(** X7. A context of the stack asks for a state of its system other than
    the one it is in, by a name that is no token; the contexts above are
    well-formed, and their finalizers and the observer of the new state
    return.  Then [_transitionTo] returns [true]; the contexts above are
    finalized and taken off the stack; the observer of the new state is
    called with the new and the old state before the context changes
    state; the context is then in the new state, with the system and the
    cargo it had, and no other context object has changed; the hook is
    notified once. *)
Theorem transitionTo_state_moves st context i c sys state stateName :
  findIndex (contexts st) context = Z.of_nat i ->
  objects st !! context = Some c ->
  stateName <> "@end" ->
  stateName <> "@current" ->
  stateName <> currentState c ->
  startsWithHash stateName = false ->
  systems st !! system c = Some sys ->
  sys !! stateName = Some state ->
  is_Some (cargoes st !! cargo c) ->
  Forall (live st) (drop (S i) (contexts st)) ->
  finalizers_return st ->
  (forall f to from v, onTransitionHandler state = Some f ->
     eff_completion (f to from v) = Returns tt) ->
  exists st',
    _transitionTo stateName context st = Ok true st' /\
    contexts st' = take (S i) (contexts st) /\
    objects st' !! context = Some (mkContext (system c) stateName (cargo c)) /\
    (forall other, other <> context -> objects st' !! other = objects st !! other) /\
    trace st' = trace st ++
      concat (finalizeRun st <$> drop (S i) (contexts st)) ++
      from_option (fun _ => [ObsOnTransition stateName (currentState c) (cargo c)])
                  [] (onTransitionHandler state) ++
      hooked st.
Proof. apply state_moves. Qed.

(** ** Ending *)

(** A finalizer that throws. *)
Lemma finalizeContext_throws st context c sys state :
  objects st !! context = Some c ->
  systems st !! system c = Some sys ->
  sys !! "@finalize" = Some state ->
  is_Some (cargoes st !! cargo c) ->
  (forall event v stack, eff_completion (handler state event v stack) = Throws) ->
  exists st',
    _finalizeContext context st = Throw HandlerError st' /\
    untouched st st' /\
    trace st' = trace st ++
      [ObsRun AtFinalize context (system c) "@finalize" (finalizeEvent context) (contexts st)].
Proof.
  intros Hc Hsys Hstate [v Hv] Hthrow.
  eexists. split; [|split].
  - unfold _finalizeContext. do 2 exec. rewrite Hstate. cbv zeta.
    unfold bind at 1. rewrite (run_eq _ _ _ _ _ _ _ v) by exact Hv. cbv zeta.
    unfold completes. rewrite Hthrow. reflexivity.
  - split; cbn; try reflexivity. apply length_insert.
  - reflexivity.
Qed.

(** X8. ["@end"] pops the top of the stack, whichever context asks for it:
    the [@end] handler that runs is that of the asking context's system,
    on the asking context's cargo; the context that leaves the stack and
    is finalized is the top one.  A context that asks from below stays. *)
Theorem transitionTo_end_pops_the_top st context c sys top ct syst below :
  objects st !! context = Some c ->
  systems st !! system c = Some sys ->
  is_Some (cargoes st !! cargo c) ->
  (forall state event v stack, sys !! "@end" = Some state ->
     exists x, eff_completion (handler state event v stack) = Returns x) ->
  contexts st = below ++ [top] ->
  objects st !! top = Some ct ->
  systems st !! system ct = Some syst ->
  is_Some (cargoes st !! cargo ct) ->
  (forall state event v stack, syst !! "@finalize" = Some state ->
     exists x, eff_completion (handler state event v stack) = Returns x) ->
  exists st',
    _transitionTo "@end" context st = Ok true st' /\
    contexts st' = below /\
    objects st' = objects st /\
    trace st' = trace st ++
      from_option (fun _ => [ObsRun AtEnd context (system c) "@end"
                                    (endEvent context) (contexts st)])
                  [] (sys !! "@end") ++
      from_option (fun _ => [ObsRun AtFinalize top (system ct) "@finalize"
                                    (finalizeEvent top) below])
                  [] (syst !! "@finalize") ++
      hooked st.
Proof.
  intros Hc Hsys [v Hv] Hend Hstack Hct Hsyst Hvt Hfin.
  destruct (run_if_defined AtEnd context (system c) "@end"
              (sys !! "@end") (endEvent context) (cargo c) v st Hv)
    as (st1 & Hrun1 & U1 & F1 & T1); [now eauto|].
  pose (st2 := set_contexts (fun cs => removelast cs) st1).
  assert (Hbelow : contexts st2 = below).
  { cbn. rewrite (untouched_contexts _ _ U1), Hstack. apply removelast_last. }
  destruct (finalizeContext_returns st2 top ct syst) as (st3 & Hrun3 & U3 & F3 & T3).
  { cbn. now rewrite (untouched_objects _ _ U1). }
  { cbn. now rewrite (untouched_systems _ _ U1). }
  { cbn. apply lookup_lt_is_Some. rewrite (untouched_cargoes _ _ U1).
    now apply lookup_lt_is_Some. }
  { exact Hfin. }
  exists (if onUpdateContexts st3 then observe ObsUpdateContexts st3 else st3).
  split.
  - unfold _transitionTo.
    change (String.eqb "@end" "@end") with true. cbv iota.
    do 2 exec. exec_with ltac:(exact Hrun1). exec.
    cbn [contexts]. rewrite (untouched_contexts _ _ U1), Hstack, last_snoc.
    exec_with ltac:(exact Hrun3). exec. reflexivity.
  - assert (Hhook : onUpdateContexts st3 = onUpdateContexts st).
    { rewrite (untouched_hook _ _ U3). cbn. apply (untouched_hook _ _ U1). }
    assert (Hcs : contexts st3 = below) by now rewrite (untouched_contexts _ _ U3).
    unfold hooked. rewrite Hhook.
    destruct (onUpdateContexts st); cbn; rewrite T3, Hbelow; cbn; rewrite T1;
      (split; [exact Hcs|]);
      (split; [rewrite (untouched_objects _ _ U3); cbn; apply (untouched_objects _ _ U1)|]);
      rewrite <- ?List.app_assoc, ?app_nil_r; reflexivity.
Qed.

(** X9. ["@end"] on an empty stack: the [@end] handler of the asking
    context's system runs all the same, then [pop] has nothing to give and
    [_transitionTo] returns [false], without a finalizer and without the
    hook. *)
Theorem transitionTo_end_of_nothing st context c sys :
  contexts st = [] ->
  objects st !! context = Some c ->
  systems st !! system c = Some sys ->
  is_Some (cargoes st !! cargo c) ->
  (forall state event v stack, sys !! "@end" = Some state ->
     exists x, eff_completion (handler state event v stack) = Returns x) ->
  exists st',
    _transitionTo "@end" context st = Ok false st' /\
    contexts st' = [] /\
    trace st' = trace st ++
      from_option (fun _ => [ObsRun AtEnd context (system c) "@end" (endEvent context) []])
                  [] (sys !! "@end").
Proof.
  intros Hstack Hc Hsys [v Hv] Hend.
  destruct (run_if_defined AtEnd context (system c) "@end"
              (sys !! "@end") (endEvent context) (cargo c) v st Hv)
    as (st1 & Hrun1 & U1 & F1 & T1); [now eauto|].
  exists (set_contexts (fun cs => removelast cs) st1). split.
  - unfold _transitionTo.
    change (String.eqb "@end" "@end") with true. cbv iota.
    do 2 exec. exec_with ltac:(exact Hrun1). exec.
    cbn [contexts]. rewrite (untouched_contexts _ _ U1), Hstack. cbn [last].
    exec. reflexivity.
  - cbn. rewrite (untouched_contexts _ _ U1), Hstack, T1, Hstack. now split.
Qed.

........

Task statement: Would you give the data above again, exactly as written?

Result of this task:
(** X7. A context of the stack asks for a state of its system other than
    the one it is in, by a name that is no token; the contexts above are
    well-formed, and their finalizers and the observer of the new state
    return.  Then [_transitionTo] returns [true]; the contexts above are
    finalized and taken off the stack; the observer of the new state is
    called with the new and the old state before the context changes
    state; the context is then in the new state, with the system and the
    cargo it had, and no other context object has changed; the hook is
    notified once. *)
Theorem transitionTo_state_moves st context i c sys state stateName :
  findIndex (contexts st) context = Z.of_nat i ->
  objects st !! context = Some c ->
  stateName <> "@end" ->
  stateName <> "@current" ->
  stateName <> currentState c ->
  startsWithHash stateName = false ->
  systems st !! system c = Some sys ->
  sys !! stateName = Some state ->
  is_Some (cargoes st !! cargo c) ->
  Forall (live st) (drop (S i) (contexts st)) ->
  finalizers_return st ->
  (forall f to from v, onTransitionHandler state = Some f ->
     eff_completion (f to from v) = Returns tt) ->
  exists st',
    _transitionTo stateName context st = Ok true st' /\
    contexts st' = take (S i) (contexts st) /\
    objects st' !! context = Some (mkContext (system c) stateName (cargo c)) /\
    (forall other, other <> context -> objects st' !! other = objects st !! other) /\
    trace st' = trace st ++
      concat (finalizeRun st <$> drop (S i) (contexts st)) ++
      from_option (fun _ => [ObsOnTransition stateName (currentState c) (cargo c)])
                  [] (onTransitionHandler state) ++
      hooked st.
Proof. apply state_moves. Qed.

(** ** Ending *)

(** A finalizer that throws. *)
Lemma finalizeContext_throws st context c sys state :
  objects st !! context = Some c ->
  systems st !! system c = Some sys ->
  sys !! "@finalize" = Some state ->
  is_Some (cargoes st !! cargo c) ->
  (forall event v stack, eff_completion (handler state event v stack) = Throws) ->
  exists st',
    _finalizeContext context st = Throw HandlerError st' /\
    untouched st st' /\
    trace st' = trace st ++
      [ObsRun AtFinalize context (system c) "@finalize" (finalizeEvent context) (contexts st)].
Proof.
  intros Hc Hsys Hstate [v Hv] Hthrow.
  eexists. split; [|split].
  - unfold _finalizeContext. do 2 exec. rewrite Hstate. cbv zeta.
    unfold bind at 1. rewrite (run_eq _ _ _ _ _ _ _ v) by exact Hv. cbv zeta.
    unfold completes. rewrite Hthrow. reflexivity.
  - split; cbn; try reflexivity. apply length_insert.
  - reflexivity.
Qed.

(** X8. ["@end"] pops the top of the stack, whichever context asks for it:
    the [@end] handler that runs is that of the asking context's system,
    on the asking context's cargo; the context that leaves the stack and
    is finalized is the top one.  A context that asks from below stays. *)
Theorem transitionTo_end_pops_the_top st context c sys top ct syst below :
  objects st !! context = Some c ->
  systems st !! system c = Some sys ->
  is_Some (cargoes st !! cargo c) ->
  (forall state event v stack, sys !! "@end" = Some state ->
     exists x, eff_completion (handler state event v stack) = Returns x) ->
  contexts st = below ++ [top] ->
  objects st !! top = Some ct ->
  systems st !! system ct = Some syst ->
  is_Some (cargoes st !! cargo ct) ->
  (forall state event v stack, syst !! "@finalize" = Some state ->
     exists x, eff_completion (handler state event v stack) = Returns x) ->
  exists st',
    _transitionTo "@end" context st = Ok true st' /\
    contexts st' = below /\
    objects st' = objects st /\
    trace st' = trace st ++
      from_option (fun _ => [ObsRun AtEnd context (system c) "@end"
                                    (endEvent context) (contexts st)])
                  [] (sys !! "@end") ++
      from_option (fun _ => [ObsRun AtFinalize top (system ct) "@finalize"
                                    (finalizeEvent top) below])
                  [] (syst !! "@finalize") ++
      hooked st.
Proof.
  intros Hc Hsys [v Hv] Hend Hstack Hct Hsyst Hvt Hfin.
  destruct (run_if_defined AtEnd context (system c) "@end"
              (sys !! "@end") (endEvent context) (cargo c) v st Hv)
    as (st1 & Hrun1 & U1 & F1 & T1); [now eauto|].
  pose (st2 := set_contexts (fun cs => removelast cs) st1).
  assert (Hbelow : contexts st2 = below).
  { cbn. rewrite (untouched_contexts _ _ U1), Hstack. apply removelast_last. }
  destruct (finalizeContext_returns st2 top ct syst) as (st3 & Hrun3 & U3 & F3 & T3).
  { cbn. now rewrite (untouched_objects _ _ U1). }
  { cbn. now rewrite (untouched_systems _ _ U1). }
  { cbn. apply lookup_lt_is_Some. rewrite (untouched_cargoes _ _ U1).
    now apply lookup_lt_is_Some. }
  { exact Hfin. }
  exists (if onUpdateContexts st3 then observe ObsUpdateContexts st3 else st3).
  split.
  - unfold _transitionTo.
    change (String.eqb "@end" "@end") with true. cbv iota.
    do 2 exec. exec_with ltac:(exact Hrun1). exec.
    cbn [contexts]. rewrite (untouched_contexts _ _ U1), Hstack, last_snoc.
    exec_with ltac:(exact Hrun3). exec. reflexivity.
  - assert (Hhook : onUpdateContexts st3 = onUpdateContexts st).
    { rewrite (untouched_hook _ _ U3). cbn. apply (untouched_hook _ _ U1). }
    assert (Hcs : contexts st3 = below) by now rewrite (untouched_contexts _ _ U3).
    unfold hooked. rewrite Hhook.
    destruct (onUpdateContexts st); cbn; rewrite T3, Hbelow; cbn; rewrite T1;
      (split; [exact Hcs|]);
      (split; [rewrite (untouched_objects _ _ U3); cbn; apply (untouched_objects _ _ U1)|]);
      rewrite <- ?List.app_assoc, ?app_nil_r; reflexivity.
Qed.

(** X9. ["@end"] on an empty stack: the [@end] handler of the asking
    context's system runs all the same, then [pop] has nothing to give and
    [_transitionTo] returns [false], without a finalizer and without the
    hook. *)
Theorem transitionTo_end_of_nothing st context c sys :
  contexts st = [] ->
  objects st !! context = Some c ->
  systems st !! system c = Some sys ->
  is_Some (cargoes st !! cargo c) ->
  (forall state event v stack, sys !! "@end" = Some state ->
     exists x, eff_completion (handler state event v stack) = Returns x) ->
  exists st',
    _transitionTo "@end" context st = Ok false st' /\
    contexts st' = [] /\
    trace st' = trace st ++
      from_option (fun _ => [ObsRun AtEnd context (system c) "@end" (endEvent context) []])
                  [] (sys !! "@end").
Proof.
  intros Hstack Hc Hsys [v Hv] Hend.
  destruct (run_if_defined AtEnd context (system c) "@end"
              (sys !! "@end") (endEvent context) (cargo c) v st Hv)
    as (st1 & Hrun1 & U1 & F1 & T1); [now eauto|].
  exists (set_contexts (fun cs => removelast cs) st1). split.
  - unfold _transitionTo.
    change (String.eqb "@end" "@end") with true. cbv iota.
    do 2 exec. exec_with ltac:(exact Hrun1). exec.
    cbn [contexts]. rewrite (untouched_contexts _ _ U1), Hstack. cbn [last].
    exec. reflexivity.
  - cbn. rewrite (untouched_contexts _ _ U1), Hstack, T1, Hstack. now split.
Qed.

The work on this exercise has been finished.